Up at 6:30a, the curse of going to bed early. Turn on the Weather Channel, as always, to start the day, and low and behold, a completely different forecast in the making. Snow this afternoon,snow tonight, snow tomorrow! Food in the fridge, heat in the house, new Christmas present Roku all hooked up and configured. Puppies out in a balmy 35 degrees, I, as usual, overdressed. Not a sound was heard, no car seen. The quietest morning I can remember. Listened to the BBC for a few minutes. Buffy marathon on the TV (season 3). Eric to come over at 2p and I guess we'll watch another episode of Dexter, and call our mother. The plan is to head to Joyce's for presents and dinner around 4pm. Maybe we'll make over in the snow. If it does snow it'll be the 4th white Christmas in 136 years. Yea, yea, Life in the South.
Next, into the kitchen to make muffins and another attempt at the bread machine. I'm on some weird bread baking trip. I think it is time to revive my cooking skills, which have atrophied over the past couple of years.
My new life plan of acceptance of my current life seems to be working . If it is an energy day or even moment, I get busy on my projects, and if not I don't torture myself thinking I should be doing something. Acceptance. Another part of the "new life" is working on Compassion. So far a dual action of being nice to everyone all the time, avoiding conflict and when I can helping others avoid conflict. Secondly, when feeling judgemental, to remember to imagine myself in their place, to remember that I could be in the others dilemma. You know, a put for the Grace of God thing.

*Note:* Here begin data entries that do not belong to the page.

Lemma zero_up_spec m s n x : zero_up m s n x = fill m s (Z.of_nat n) 0 x.
Proof.
  revert m s. induction n as [|n IH]; intros m s; simpl.
  - unfold fill. bdestr; done.
  - rewrite IH. unfold fill, wr. rewrite Nat2Z.inj_succ. bdestr; done.
Qed.

Lemma strncpy_outside m s t n x :
  x < s \/ s + Z.of_nat n <= x -> strncpy m s t n x = m x.
Proof.
  revert m s t. induction n as [|n IH]; intros m s t H; [done|]. simpl.
  destruct (wr m s (m t) s =? 0).
  - rewrite zero_up_spec. unfold fill, wr. rewrite Nat2Z.inj_succ in *. bdestr; done.
  - rewrite IH by lia. apply wr_ne. lia.
Qed.

(** [strncpy] between disjoint buffers: the copied string, then zeros. *)
Lemma strncpy_inside m s t n i :
  s + Z.of_nat n <= t \/ t + Z.of_nat n <= s -> (i < n)%nat ->
  strncpy m s t n (s + Z.of_nat i) = default 0 (cstr m t n !! i).
Proof.
  revert m s t i. induction n as [|n IH]; intros m s t i Hd Hi; [lia|]. simpl.
  rewrite wr_eq. destruct (Z.eqb_spec (m t) 0) as [Ht|Ht].
  - rewrite zero_up_spec, lookup_nil. unfold fill, wr. rewrite Ht. simpl. bdestr; done.
  - destruct i as [|i].
    + rewrite strncpy_outside by lia. rewrite Z.add_0_r, wr_eq. done.
    + simpl. replace (s + Z.of_nat (S i)) with (s + 1 + Z.of_nat i) by lia.
      rewrite IH by lia. f_equal. f_equal. apply cstr_ext. intros x Hx.
      apply wr_ne. lia.
Qed.

Lemma cstr_lookup m p n i b :
  cstr m p n !! i = Some b -> m (p + Z.of_nat i) = b /\ b <> 0.
Proof.
  revert p i. induction n as [|n IH]; intros p i; simpl; [done|].
  destruct (Z.eqb_spec (m p) 0); [done|].
  destruct i as [|i]; simpl.
  - intros [= <-]. by rewrite Z.add_0_r.
  - intros H%IH. by replace (p + Z.of_nat (S i)) with (p + 1 + Z.of_nat i) by lia.
Qed.

(** A buffer whose cells are a string padded with zeros holds that string. *)
Lemma cstr_of_cells m p n (l : list Z) :
  (length l <= n)%nat -> Forall (fun b => b <> 0) l ->
  (forall i, (i < n)%nat -> m (p + Z.of_nat i) = default 0 (l !! i)) -> cstr m p n = l.
Proof.
  revert p l. induction n as [|n IH]; intros p l Hl Hf H.
  - destruct l; [done | simpl in Hl; lia].
  - simpl. pose proof (H 0%nat ltac:(lia)) as H0. rewrite Z.add_0_r in H0. rewrite H0.
    destruct l as [|b l]; simpl; [done|].
    inversion Hf as [|? ? Hb Hf']; subst; clear Hf; rename Hf' into Hf. destruct (Z.eqb_spec b 0); [done|]. f_equal.
    apply IH; [simpl in Hl; lia | done |]. intros i Hi.
    specialize (H (S i) ltac:(lia)). simpl in H. rewrite <- H. f_equal. lia.
Qed.

Lemma Forall_cstr m p n : Forall (fun b => b <> 0) (cstr m p n).
Proof.
  revert p. induction n as [|n IH]; intros p; simpl; [constructor|].
  destruct (Z.eqb_spec (m p) 0); constructor; auto.
Qed.

Lemma strncpy_cstr m s t n :
  s + Z.of_nat n <= t \/ t + Z.of_nat n <= s ->
  cstr (strncpy m s t n) s n = cstr m t n.
Proof.
  intros Hd. apply cstr_of_cells; auto using length_cstr, Forall_cstr, strncpy_inside.
Qed.

Lemma bytes_strncpy m s t n : bytes m -> bytes (strncpy m s t n).
Proof.
  revert m s t. induction n as [|n IH]; intros m s t H; [done|]. simpl.
  assert (H' : bytes (wr m s (m t))) by auto using bytes_wr.
  destruct (wr m s (m t) s =? 0); [|auto].
  intros x. rewrite zero_up_spec. unfold fill. destruct (_ && _); [lia | apply H'].
Qed.

(** A name copied with [strncpy] into a fixed-width field compares equal to
    the original with [strncmp], and to no string that differs from it within
    the width; the copy needs no terminating zero. *)
Lemma strncpy_strncmp m s t n :
  bytes m -> s + Z.of_nat n <= t \/ t + Z.of_nat n <= s ->
  strncmp (strncpy m s t n) t s n = 0 /\
  forall u, u + Z.of_nat n <= s \/ s + Z.of_nat n <= u ->
    strncmp (strncpy m s t n) u s n = 0 -> cstr m u n = cstr m t n.
Proof.
  intros Hb Hd.
  assert (Hout : forall u, u + Z.of_nat n <= s \/ s + Z.of_nat n <= u ->
            cstr (strncpy m s t n) u n = cstr m u n).
  { intros u Hu. apply cstr_ext. intros x Hx. apply strncpy_outside. lia. }
  split.
  - apply strncmp_zero; [by apply bytes_strncpy|]. rewrite strncpy_cstr by done.
    apply Hout. lia.
  - intros u Hu H. apply strncmp_zero in H; [|by apply bytes_strncpy].
    rewrite Hout in H by done. by rewrite H, strncpy_cstr.
Qed.

(** A memory with the string ab at address 100. *)
Definition demo_mem : memory := fun x => if x =? 100 then 97 else if x =? 101 then 98 else 0.

Lemma safestrcpy_loop_outside m s t n x :
  x < s \/ s + Z.of_nat n < x -> safestrcpy_loop m s t n x = m x.
Proof.
  revert m s t. induction n as [|n IH]; intros m s t H; simpl.
  - apply wr_ne. lia.
  - destruct (wr m s (m t) s =? 0).
    + rewrite !wr_ne by lia. done.
    + rewrite IH by lia. apply wr_ne. lia.
Qed.

Lemma safestrcpy_loop_cstr m s t n :
  s + Z.of_nat n < t \/ t + Z.of_nat n <= s ->
  cstr (safestrcpy_loop m s t n) s (S n) = cstr m t n.
Proof.
  revert m s t. induction n as [|n IH]; intros m s t H.
  - simpl. by rewrite wr_eq.
  - cbn [safestrcpy_loop]. rewrite wr_eq. remember (S n) as k. simpl. subst k.
    destruct (Z.eqb_spec (m t) 0) as [Ht|Ht].
    + rewrite wr_ne, wr_eq, Ht by lia. simpl. by rewrite Ht.
    + rewrite safestrcpy_loop_outside, wr_eq by lia.
      destruct (Z.eqb_spec (m t) 0); [done|].
      rewrite IH by lia. simpl. destruct (Z.eqb_spec (m t) 0); [done|].
      f_equal. apply cstr_ext. intros x Hx. apply wr_ne. lia.
Qed.

(** [safestrcpy] copies at most [n-1] bytes of the string, always ends the
    copy with a zero byte, and writes nothing outside the [n] bytes of the
    destination. *)
Theorem safestrcpy_terminates m s t n :
  0 < n -> s + n <= t \/ t + n <= s ->
  cstr (safestrcpy m s t n) s (Z.to_nat n) = cstr m t (Z.to_nat (n - 1)) /\
  (exists i, 0 <= i < n /\ safestrcpy m s t n (s + i) = 0) /\
  forall x, x < s \/ s + n <= x -> safestrcpy m s t n x = m x.
Proof.
  intros Hn Hd. unfold safestrcpy. destruct (Z.leb_spec n 0); [lia|].
  assert (E : cstr (safestrcpy_loop m s t (Z.to_nat (n - 1))) s (Z.to_nat n)
              = cstr m t (Z.to_nat (n - 1))).
  { replace (Z.to_nat n) with (S (Z.to_nat (n - 1))) by lia.
    apply safestrcpy_loop_cstr. lia. }
  split; [done|]. split.
  - apply cstr_short. rewrite E. pose proof (length_cstr m t (Z.to_nat (n - 1))). lia.
  - intros x Hx. apply safestrcpy_loop_outside. lia.
Qed.

(** [memmove] copies as if through a temporary buffer, also when source and
    destination overlap in either direction: afterwards the destination holds
    the bytes the source held before, and nothing else changed. *)
Theorem memmove_spec m dst src n :
  0 <= n ->
  (forall i, 0 <= i < n -> memmove m dst src n (dst + i) = m (src + i)) /\
  (forall x, x < dst \/ dst + n <= x -> memmove m dst src n x = m x).
Proof.
  intros Hn. split.
  - intros i Hi. rewrite memmove_copied by done. unfold copied. bdestr. f_equal. lia.
  - intros x Hx. rewrite memmove_copied by done. unfold copied. bdestr; done.
Qed.

(** [memset] writes the byte to exactly the [n] bytes of the block, by the
    word-wise [stosl] when block and length are word-aligned and by the
    byte-wise [stosb] otherwise. *)
Lemma memset_spec m dst c n :
  0 <= n ->
  (forall x, dst <= x < dst + n -> memset m dst c n x = u8 c) /\
  (forall x, x < dst \/ dst + n <= x -> memset m dst c n x = m x).
Proof.
  intros Hn. split; intros x Hx; rewrite memset_fill by done; unfold fill; bdestr; done.
Qed.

I used to believe that telling people what they needed to hear was a good thing. Maybe it was but at such a cost to myself. I am detaching from that notion and trying just to be inviting. If someone wants my opinion, they can ask. No more inviting myself.
Back to meditating more and looking to a greater conscious contact. Through bread making, lol. Time to mix ingredients and preheat the oven.